En el reciente seminario organizado por el Diario Financiero sobre resiliencia hídrica e infraestructura y que contó con la presencia del ministro de Obras Públicas, el mensaje fue claro: “la seguridad hídrica se juega hoy para asegurar el mañana”. Esta preparación no puede reducirse a reaccionar ante la emergencia ni a mantener soluciones temporales, como los camiones aljibe en zonas con escaso acceso al agua. Se requieren reglas, instituciones y obras que permitan anticipar y gestionar el recurso con mirada de cuenca. Y conviene decirlo: seguridad hídrica no es sinónimo de “más embalses”. Es un portafolio de soluciones, donde nuevas tecnologías como reúso o desalación, junto con una buena gobernanza, se necesitan mutuamente.
Desde la Asociación de Empresas Consultoras de Ingeniería de Chile, AIC, proponemos avanzar hacia un Plan Nacional de Seguridad Hídrica con inversión sostenida en infraestructura eficiente, resiliente y multipropósito. Este último concepto es clave: no se trata de obras “para un solo uso”, sino de infraestructura que, bien diseñada, integra abastecimiento humano, riego, control de crecidas e incluso generación eléctrica, de ser el caso. El multipropósito tampoco se agota en los embalses: también incluye desalación, reúso y recarga de acuíferos, entre otras alternativas, precisamente para diversificar fuentes y reducir la dependencia de la pluviometría.
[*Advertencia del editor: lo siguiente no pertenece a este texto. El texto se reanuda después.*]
(* ===== verification/Lifecycle.v ===== *)
(** * What the run store guarantees (crates/state/src/scheduler/store.rs)

    The transactions of the run store refine one abstract machine per run: a run
    waits, is claimed under a new fence, is reported on by the holder of that
    fence, and stops.  Everything the scheduler relies on is read off that
    machine: the invariant that ties a run to its current attempt, fencing,
    terminal states that stay, and what may be executed again. *)

From stdpp Require Import base tactics list strings numbers pretty gmap relations.
From Stdlib Require Import ZArith Lia Ascii.
From S2P Require Import Prelude.
From S2P Require Import Policy.
From S2P Require Import Schedule.
From S2P Require Import Json.
From S2P Require Import Digest.
From S2P Require Import Capability.
From S2P Require Import Authority.
From S2P Require Import Tables.
From S2P Require Import Runs.
From S2P Require Import Completion.
Import Digest.

Module Lifecycle.
Import Schedule Snapshot Authority Tables Runs Completion.

(** ** The abstract machine of one run *)

(** What a holder's report keeps of the run and of its attempt. *)
Record reports (r r' : Run) (a a' : Attempt) : Prop := {
  rep_snapshot : r_snapshot r' = r_snapshot r;
  rep_attempt : r_attempt r' = r_attempt r;
  rep_fence : r_fence r' = r_fence r;
  rep_job : a_job_id a' = a_job_id a;
  rep_attempt_fence : a_fence a' = a_fence a;
  rep_owner : a_lease_owner a' = a_lease_owner a;
  rep_profile : r_state r = Executing -> a_attested_profile a' = a_attested_profile a
}.

(** The lease goes on: extended, or with the execution started. *)
Inductive keeps_lease (r r' : Run) (a a' : Attempt) : Prop :=
| extends t
    (Hstate : r_state r' = r_state r) (Hattempt_state : a_state a' = a_state a)
    (Hlease : r_lease_expires_at r' = Some t) (Hattempt_lease : a_lease_expires_at a' = t)
    (Hlater : forall t0, r_lease_expires_at r = Some t0 -> t0 < t)
| starts
    (Hstate : r_state r = Leased) (Hstate' : r_state r' = Executing)
    (Hattempt_state : a_state a' = AExecuting)
    (Hlease : r_lease_expires_at r' = r_lease_expires_at r)
    (Hattempt_lease : a_lease_expires_at a' = a_lease_expires_at a).

(** The lease is given up: for a retry, or for good. *)
Definition gives_up (r' : Run) (a' : Attempt) : Prop :=
  is_live (r_state r') = false /\ attempt_is_live (a_state a') = false.

(** The attempt that is current for a run. *)
Definition is_current (r : Run) (a : Attempt) : Prop :=
  a_job_id a = s_job_id (r_snapshot r) /\ a_fence a = r_fence r
  /\ r_lease_owner r = Some (a_lease_owner a).

(** A claim: a new attempt, under a new fence, with a lease that both rows
    carry. *)
Record claims (r r' : Run) (a' : Attempt) : Prop := {
  claim_snapshot : r_snapshot r' = r_snapshot r;
  claim_state : r_state r' = Leased;
  claim_attempt : r_attempt r' = r_attempt r + 1;
  claim_fence : r_fence r' = r_fence r + 1;
  claim_current : is_current r' a';
  claim_attempt_state : a_state a' = ALeased;
  claim_expires : r_lease_expires_at r' = Some (a_lease_expires_at a')
}.

Definition same_attempts (id : string) (d d' : Db) : Prop :=
  forall n, attempts d' !! (id, n) = attempts d !! (id, n).

Definition same_attempts_but (id : string) (n : Z) (d d' : Db) : Prop :=
  forall m, m <> n -> attempts d' !! (id, m) = attempts d !! (id, m).

(** ** The statements, as steps *)

Section Steps.
Context `{Serde} `{Sha2} `{Sqlite}.

(** The profile persisted with an attempt attests that executing it again is
    safe: no side effects, or a recoverable execution. *)
Definition attested (id : string) (r : Run) (a : Attempt) : Prop :=
  let b := mkLeaseBinding id (s_job_id (r_snapshot r)) (r_attempt r) (r_fence r)
    (a_lease_owner a) in
  persisted_profile_allows_retry b (r_snapshot r) (a_attested_profile a) = Ok true
  \/ persisted_profile_allows_recovery b (r_snapshot r) (a_attested_profile a) = Ok true.

(** The occurrence of its job that a run is for. *)
Definition occurrence (r : Run) : string * Z :=
  (s_job_id (r_snapshot r), s_scheduled_for (r_snapshot r)).

(** An operator's retry of an attempt of a run is on record, with its reason, and
    used up. *)
Definition retry_on_record (d : Db) (id : string) (n fence : Z) : Prop :=
  exists action_id o c, operator_actions d !! action_id = Some o
    /\ operator_consumptions d !! action_id = Some c
    /\ o_action o = "retry_run" /\ o_target_kind o = "run" /\ o_target_id o = id
    /\ o_expected_attempt o = n /\ o_expected_fence o = fence
    /\ is_some (o_reason_json o) = true /\ is_some (o_reason_digest o) = true.

Lemma retry_stays_on_record d d' id n fence :
  log_grows d d' -> retry_on_record d id n fence -> retry_on_record d' id n fence.
Proof.
  intros [Ha Hc] (action_id & o & c & Ho & Hu & Hrest). exists action_id, o, c.
  split; [by eapply lookup_weaken|]. split; [by eapply lookup_weaken|done].
Qed.

Definition revivable (s : ScheduledRunState) : Prop := s = Failed \/ s = TimedOut \/ s = Cancelled.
Cuando hablamos de “multipropósito”, decimos multipropósito y responsable. La ingeniería no solo calcula hormigón; integra territorio, ecosistemas, comunidades y operación. El desafío es doble. Construir una cartera priorizada por cuencas, donde cada solución se evalúe con evidencia y visión de sistema, junto con asegurar financiamiento y gestión a la altura. Eso puede lograrse con inversión fiscal directa, pero también mediante alianzas público–privadas y concesiones, con incentivos y estándares claros de desempeño. El punto no es ideológico: es pragmático. Si queremos acelerar plazos, compartir riesgos y exigir operación de excelencia, los instrumentos importan tanto como las obras.
En este Día Mundial del Agua, el llamado es a pasar de la consigna a la estrategia; seguridad hídrica con un portafolio multipropósito priorizado por cuencas; con eficiencia y buena gobernanza; con evaluación ambiental y social rigurosa; y con una ejecución capaz de responder a la urgencia sin hipotecar el futuro. La infraestructura, cuando existe y se opera bien, vuelve al territorio más resiliente. Pero la resiliencia verdadera es la que combina obra, institución y comunidad.